Exclusion from the Material Scope: Relief for employers?
The scholars already criticized the absence of an exemption to explicit consent to process sensitive personal data in employment relations and recommended the incorporation of an exemption to PDPL on the processing of sensitive personal data by employers. Nevertheless, according to the PDPL, employers can process sensitive personal data of their employees only when the employee provides explicit consent (although the validity of such consent is debated due to the power imbalance in employment relations). Some suggest that occupational physicians can process employees' sensitive personal data since they are subject to a secrecy obligation, and they act for medical diagnosis, treatment, and nursing services. However, the said solution is not practically feasible as management and HR still might need to obtain employees' health information for organizational or regulatory reasons, and the occupational physician does not act as a data processor or a separate data controller independent from the employer. The Assessment does not shed a light on the practical and legal limitations of Article 6 of PDPL. Rather, pursuant to the Assessment, employers can now process sensitive personal data of employees within the scope of Covid-19 measures since PDPL would not be applicable to such processing activities.
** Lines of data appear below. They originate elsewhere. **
Lemma doomed_exec n t a w w' :
  timers_ok n w → seed_room w → doomed t w → timer_exec checks instant_max a w = Some w' → doomed t w'.
Proof.
  intros H Hroom (x & Hx & Ha & Hst & Hd) He. unfold doomed.
  assert (∀ t' y, t' ≠ t → ∃ z, <[t' := y]> (tasks w) !! t = Some z ∧ aborted z = true ∧ task_state z ≠ Running) as Hother.
  { intros t' y Hne. exists x. by rewrite lookup_insert_ne. }
  destruct a as [e|m|found p delay|id| |t'|t' accept|t']; simpl in He.
  - case_match; [|done]. injection He as <-. by exists x.
  - case_match; [|done]. injection He as <-. by exists x.
  - case_match; [|done]. destruct (send_after _ _ _ _ _ _) as [[o w1]|] eqn:Hs; [|done]. injection He as <-.
    unfold send_after in Hs. destruct (timers w); [|done]. simpl in Hs. destruct (negb found); [injection Hs as _ <-; by exists x|].
    destruct (instant_max <? _); [injection Hs as _ <-; by exists x|]. destruct (try_reserve _ _ _) as [[] r']; [|injection Hs as _ <-; by exists x].
    destruct (scratch w); [|injection Hs as _ <-; by exists x]. destruct (add _ _ _ _) as [[id r'']|]; [|done]. injection Hs as _ <-. simpl.
    destruct (Hother (next_task w) (mkTask (now w + delay * 1000000) p z false Waiting)) as (y & Hy & H1 & H2); [|by exists y].
    pose proof (to_fresh _ _ H t ltac:(by rewrite Hx)). lia.
  - unfold cancel_timer in He. destruct (timers w); [|done]. simpl in He. destruct (remove id _) as [[h|] r']; injection He as <-; simpl; [|by exists x].
    destruct (doomed_aborts t (tasks w) [h] x Hx Ha Hst) as (y & Hy & H1 & H2). by exists y.
  - unfold end_process in He. destruct (timers w) as [r|]; [|done]. injection He as <-. simpl.
    destruct (doomed_aborts t (tasks w) (map_to_list (store (hash_map r))).*2 x Hx Ha Hst) as (y & Hy & H1 & H2). by exists y.
  - unfold start_task in He. destruct (tasks w !! t') as [y|] eqn:Hy; [|done]. simpl in He. destruct (task_state y); try done.
    destruct (aborted y) eqn:Hay; [done|]. simpl in He. case_match; [done|]. injection He as <-. simpl.
    destruct (Hother t' (set_state Running y)) as (z & Hz & H1 & H2); [congruence|by exists z].
  - unfold run_task in He. destruct (tasks w !! t') as [y|] eqn:Hy; [|done]. simpl in He. destruct (task_state y) eqn:Hsy; try done.
    injection He as <-. simpl. destruct (Hother t' (set_state Finished y)) as (z & Hz & H1 & H2); [congruence|]. exists z.
    split_and!; try done. destruct accept; [|done]. rewrite fmap_app, elem_of_app. intros [Hin|Hin%list_elem_of_singleton]; [done|]. simpl in Hin. congruence.
  - unfold reap_task in He. destruct (tasks w !! t') as [y|] eqn:Hy; [|done]. simpl in He. destruct (task_state y); try done.
    destruct (aborted y) eqn:Hay; [|done]. injection He as <-. simpl. destruct (decide (t' = t)) as [->|Hne].
    + exists (set_state Finished y). rewrite lookup_insert_eq. split_and!; try done. 
    + destruct (Hother t' (set_state Finished y) Hne) as (z & Hz & H1 & H2). by exists z.
Qed.

Lemma doomed_forever n t w w' : timers_ok n w → doomed t w → rtc step w w' → t ∉ (delivered w').*1.
Proof.
  intros H Hd Hr. cut (timers_ok n w' ∧ doomed t w'); [intros [_ (y & _ & _ & _ & Hy)]; exact Hy|].
  revert Hr. apply (rtc_invariant _ (fun w => timers_ok n w ∧ doomed t w)); [|done].
  intros u v [Hu Hdu] (b & Hrb & Hb). split; [by eapply exec_ok|by eapply doomed_exec].
Qed.

Lemma unfinished_undelivered n t x w :
  timers_ok n w → tasks w !! t = Some x → task_state x ≠ Finished → t ∉ (delivered w).*1.
Proof.
  intros H Hx Hst ([t' time] & -> & Hin)%list_elem_of_fmap. destruct (to_sent _ _ H) as [_ Hs].
  destruct (Hs t' time Hin) as (y & Hy & Hf & _). simpl in *. congruence.
Qed.

(** ** Theorems *)

(** C24. However timers are set, cancelled, fire, are cleaned up and dropped with their process: the
    entries of a process and its free permits add up to its capacity; the heap has exactly one
    value per entry, so cancelled timers leave nothing behind; a task that has not finished has
    an entry or was aborted; one that was aborted while it waited never delivers its message;
    one that was aborted while it ran, which has no entry any more and can still deliver its
    message, had reached its deadline; a timer is refused for the limit only with [n] entries,
    the earliest of which is not due or has not finished; and when the process has ended every
    unfinished task is aborted. *)
Theorem timers_accounted n w :
  0 <= n <= max_permits → rtc step (timer_start n) w →
  match timers w with
  | Some r =>
      available_permits (admission r) + Z.of_nat (HashMapId.len (hash_map r)) = n ∧
      key <$> heap r ≡ₚ (map_to_list (store (hash_map r))).*1 ∧
      (∀ t x, tasks w !! t = Some x → task_state x ≠ Finished →
         aborted x = true ∨ ∃ id, HashMapId.get id (hash_map r) = Some t) ∧
      (∀ found p delay w', send_after checks instant_max found p delay w = Some (Err TimerLimit, w') →
         ∃ r', timers w' = Some r' ∧ scratch w' = scratch w ∧ Z.of_nat (HashMapId.len (hash_map r')) = n ∧ cleaned (now w) (tasks w) r')
  | None => ∀ t x, tasks w !! t = Some x → task_state x ≠ Finished → aborted x = true
  end ∧
  ∀ t x, tasks w !! t = Some x → aborted x = true →
    match task_state x with
    | Waiting => ∀ w', rtc step w w' → t ∉ (delivered w').*1
    | Running => target_time x <= now w
    | Finished => True
    end.
Proof.
  intros Hn Hr. pose proof (reachable_timers n w Hn Hr) as H. split.
  - destruct H as [Hres _ _ _]. destruct (timers w) as [r|] eqn:Ht.
    + destruct Hres as (Hc & Hres & Ho). destruct (Hres) as [_ Hp Hh _ _]. split_and!; try done.
      * unfold HashMapId.len, entries in *. lia.
      * intros t x Hx Hf. destruct (aborted x) eqn:Ha; [by left|right]. by apply (Ho t x).
      * intros found p delay w' Hs. unfold send_after in Hs. rewrite Ht in Hs. simpl in Hs.
        destruct (negb found); [done|]. destruct (instant_max <? _); [done|].
        pose proof (try_reserve_ok (now w) (tasks w) r Hres Ho) as Htr. destruct (try_reserve (now w) (tasks w) r) as [[] r'].
        -- destruct (scratch w); [|done]. by destruct (add _ _ _ _) as [[]|].
        -- injection Hs as <-. destruct Htr as (_ & _ & _ & _ & Hcl & Hsz). exists r'. split_and!; try done. by rewrite <- Hc.
    + intros t x Hx Hf. specialize (Hres t x Hx). unfold live in Hres. destruct (aborted x); [done|]. by destruct Hres.
  - intros t x Hx Ha. destruct (task_state x) eqn:Hst; [|by apply (to_running _ _ H t)|done]. intros w'. apply (doomed_forever n); [done|].
    exists x. split_and!; try done; [congruence|]. apply (unfinished_undelivered n t x w H Hx). congruence.
Qed.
In conclusion, the DPA considers that nothing is preventing data controllers from processing Covid-19 vaccination information and/or PCR test results since these are related to the measures for protecting public order, health and safety. As per the Assessment, data controllers are not bound with PDPL while taking and implementing these measures. That said, the DPA noted in its Assessment that the principle of purpose limitation still applies, and personal data processing activities that fall outside the scope of Article 28(1)(ç) or are incompatible with the purpose of maintaining public safety, would still be subject to PDPL.
Footnote
1. Article 9(2)(b)
The content of this article is intended to provide a general guide to the subject matter. Specialist advice should be sought about your specific circumstances.